Reproduce word for word the lines between those holding "exact result is" and "(key : string)", inclusive, and nothing else from the data below.

---------- Data ----------

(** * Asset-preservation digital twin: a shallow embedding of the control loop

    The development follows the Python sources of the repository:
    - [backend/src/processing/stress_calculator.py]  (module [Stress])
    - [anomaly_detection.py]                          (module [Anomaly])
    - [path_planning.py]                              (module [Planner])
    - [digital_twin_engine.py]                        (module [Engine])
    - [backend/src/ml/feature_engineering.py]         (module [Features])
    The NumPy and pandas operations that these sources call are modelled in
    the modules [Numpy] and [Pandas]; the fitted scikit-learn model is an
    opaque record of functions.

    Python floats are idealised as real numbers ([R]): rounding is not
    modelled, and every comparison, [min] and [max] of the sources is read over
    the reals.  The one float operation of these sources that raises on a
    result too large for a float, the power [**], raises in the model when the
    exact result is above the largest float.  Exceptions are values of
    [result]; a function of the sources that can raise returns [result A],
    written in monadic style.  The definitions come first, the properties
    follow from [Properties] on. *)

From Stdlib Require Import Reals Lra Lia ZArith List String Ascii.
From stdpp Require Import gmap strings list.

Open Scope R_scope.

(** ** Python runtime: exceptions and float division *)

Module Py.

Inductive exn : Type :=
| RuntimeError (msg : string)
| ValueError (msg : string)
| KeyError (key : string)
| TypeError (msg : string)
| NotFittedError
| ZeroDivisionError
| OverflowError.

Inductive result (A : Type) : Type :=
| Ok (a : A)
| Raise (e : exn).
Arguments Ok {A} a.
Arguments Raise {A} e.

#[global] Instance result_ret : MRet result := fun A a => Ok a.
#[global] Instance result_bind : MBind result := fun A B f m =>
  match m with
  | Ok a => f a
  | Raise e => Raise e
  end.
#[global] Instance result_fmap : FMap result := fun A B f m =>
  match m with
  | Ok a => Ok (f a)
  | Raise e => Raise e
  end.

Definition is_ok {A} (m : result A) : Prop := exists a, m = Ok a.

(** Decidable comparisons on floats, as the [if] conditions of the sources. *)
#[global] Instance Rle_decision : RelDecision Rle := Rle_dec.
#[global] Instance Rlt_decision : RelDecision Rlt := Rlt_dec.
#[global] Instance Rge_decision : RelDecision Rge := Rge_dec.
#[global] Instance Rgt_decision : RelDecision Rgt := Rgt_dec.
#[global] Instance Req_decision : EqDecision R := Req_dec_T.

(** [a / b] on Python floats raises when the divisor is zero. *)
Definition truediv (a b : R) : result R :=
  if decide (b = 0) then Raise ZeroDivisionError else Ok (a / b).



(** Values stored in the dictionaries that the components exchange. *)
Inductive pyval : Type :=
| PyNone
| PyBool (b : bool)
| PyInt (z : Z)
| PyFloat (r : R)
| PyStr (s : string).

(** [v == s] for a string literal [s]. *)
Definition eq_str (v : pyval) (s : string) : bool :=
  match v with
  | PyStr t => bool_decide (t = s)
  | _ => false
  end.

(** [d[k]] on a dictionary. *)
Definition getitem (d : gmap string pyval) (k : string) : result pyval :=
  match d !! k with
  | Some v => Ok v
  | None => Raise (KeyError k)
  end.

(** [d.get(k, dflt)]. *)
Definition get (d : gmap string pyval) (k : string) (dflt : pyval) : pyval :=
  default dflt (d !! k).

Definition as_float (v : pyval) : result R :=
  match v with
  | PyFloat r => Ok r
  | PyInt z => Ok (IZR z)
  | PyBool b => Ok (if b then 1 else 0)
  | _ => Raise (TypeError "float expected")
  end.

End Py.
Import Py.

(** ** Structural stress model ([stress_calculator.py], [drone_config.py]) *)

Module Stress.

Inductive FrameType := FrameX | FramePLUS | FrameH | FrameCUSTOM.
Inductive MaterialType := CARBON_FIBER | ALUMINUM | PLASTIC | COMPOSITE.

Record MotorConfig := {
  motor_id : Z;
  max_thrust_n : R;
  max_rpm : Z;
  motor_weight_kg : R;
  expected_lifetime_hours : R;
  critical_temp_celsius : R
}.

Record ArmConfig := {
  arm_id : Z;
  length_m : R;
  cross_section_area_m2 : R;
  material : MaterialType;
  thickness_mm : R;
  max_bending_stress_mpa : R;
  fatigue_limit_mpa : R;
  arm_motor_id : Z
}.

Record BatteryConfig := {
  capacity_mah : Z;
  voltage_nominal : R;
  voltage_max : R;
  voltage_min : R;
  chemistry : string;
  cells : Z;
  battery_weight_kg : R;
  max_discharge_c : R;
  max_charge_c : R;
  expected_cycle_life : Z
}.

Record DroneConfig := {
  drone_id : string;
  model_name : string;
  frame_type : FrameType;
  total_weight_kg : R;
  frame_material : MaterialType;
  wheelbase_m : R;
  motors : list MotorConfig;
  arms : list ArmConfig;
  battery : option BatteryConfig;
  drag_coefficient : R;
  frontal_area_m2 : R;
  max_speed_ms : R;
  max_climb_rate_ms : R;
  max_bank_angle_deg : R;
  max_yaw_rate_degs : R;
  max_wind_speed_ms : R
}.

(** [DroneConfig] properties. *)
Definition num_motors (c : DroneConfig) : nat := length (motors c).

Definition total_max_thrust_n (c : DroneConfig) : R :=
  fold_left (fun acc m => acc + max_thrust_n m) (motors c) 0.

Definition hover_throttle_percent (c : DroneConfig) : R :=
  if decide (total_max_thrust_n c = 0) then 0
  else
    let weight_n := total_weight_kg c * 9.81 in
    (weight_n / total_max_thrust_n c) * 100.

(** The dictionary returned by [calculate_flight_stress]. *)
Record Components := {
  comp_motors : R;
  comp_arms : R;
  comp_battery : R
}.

----------
---------- Data ----------

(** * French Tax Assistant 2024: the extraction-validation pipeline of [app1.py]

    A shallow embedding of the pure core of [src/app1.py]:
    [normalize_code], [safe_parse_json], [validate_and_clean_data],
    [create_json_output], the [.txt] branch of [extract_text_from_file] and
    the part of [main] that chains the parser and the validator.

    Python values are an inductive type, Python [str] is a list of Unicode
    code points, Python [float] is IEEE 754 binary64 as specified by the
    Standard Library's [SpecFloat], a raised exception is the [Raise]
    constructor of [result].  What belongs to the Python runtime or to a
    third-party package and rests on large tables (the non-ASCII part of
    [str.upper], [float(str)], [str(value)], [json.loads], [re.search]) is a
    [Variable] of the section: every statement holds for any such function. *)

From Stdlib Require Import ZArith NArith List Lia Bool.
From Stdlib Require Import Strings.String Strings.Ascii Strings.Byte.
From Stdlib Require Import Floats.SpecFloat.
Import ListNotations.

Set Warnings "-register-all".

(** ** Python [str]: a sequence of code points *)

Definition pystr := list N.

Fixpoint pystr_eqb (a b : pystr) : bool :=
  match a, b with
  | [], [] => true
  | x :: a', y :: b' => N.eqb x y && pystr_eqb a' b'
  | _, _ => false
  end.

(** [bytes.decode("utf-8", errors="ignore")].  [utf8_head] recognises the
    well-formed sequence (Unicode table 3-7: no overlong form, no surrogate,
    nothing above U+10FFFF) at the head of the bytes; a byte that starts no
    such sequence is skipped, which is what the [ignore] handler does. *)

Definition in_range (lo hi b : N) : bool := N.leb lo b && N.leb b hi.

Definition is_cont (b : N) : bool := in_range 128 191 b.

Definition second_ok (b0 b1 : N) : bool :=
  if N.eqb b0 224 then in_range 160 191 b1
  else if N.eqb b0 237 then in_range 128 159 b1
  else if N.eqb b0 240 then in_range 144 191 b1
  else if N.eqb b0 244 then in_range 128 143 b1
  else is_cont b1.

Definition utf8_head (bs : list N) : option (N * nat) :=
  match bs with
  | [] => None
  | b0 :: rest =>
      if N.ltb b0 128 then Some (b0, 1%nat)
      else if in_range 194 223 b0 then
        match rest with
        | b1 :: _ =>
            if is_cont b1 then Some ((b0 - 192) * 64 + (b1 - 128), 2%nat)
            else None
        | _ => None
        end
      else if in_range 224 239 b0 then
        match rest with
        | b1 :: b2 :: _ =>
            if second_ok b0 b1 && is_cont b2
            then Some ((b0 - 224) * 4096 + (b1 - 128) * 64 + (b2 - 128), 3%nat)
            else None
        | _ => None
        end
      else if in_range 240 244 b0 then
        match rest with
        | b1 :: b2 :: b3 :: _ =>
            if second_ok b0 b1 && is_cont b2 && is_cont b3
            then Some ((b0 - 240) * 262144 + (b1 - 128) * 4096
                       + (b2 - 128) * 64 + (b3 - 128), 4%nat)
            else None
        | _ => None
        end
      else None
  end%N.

----------

:: Reply to the task ::
    exact result is above the largest float.  Exceptions are values of
    [result]; a function of the sources that can raise returns [result A],
    written in monadic style.  The definitions come first, the properties
    follow from [Properties] on. *)

From Stdlib Require Import Reals Lra Lia ZArith List String Ascii.
From stdpp Require Import gmap strings list.

Open Scope R_scope.

(** ** Python runtime: exceptions and float division *)

Module Py.

Inductive exn : Type :=
| RuntimeError (msg : string)
| ValueError (msg : string)
| KeyError (key : string)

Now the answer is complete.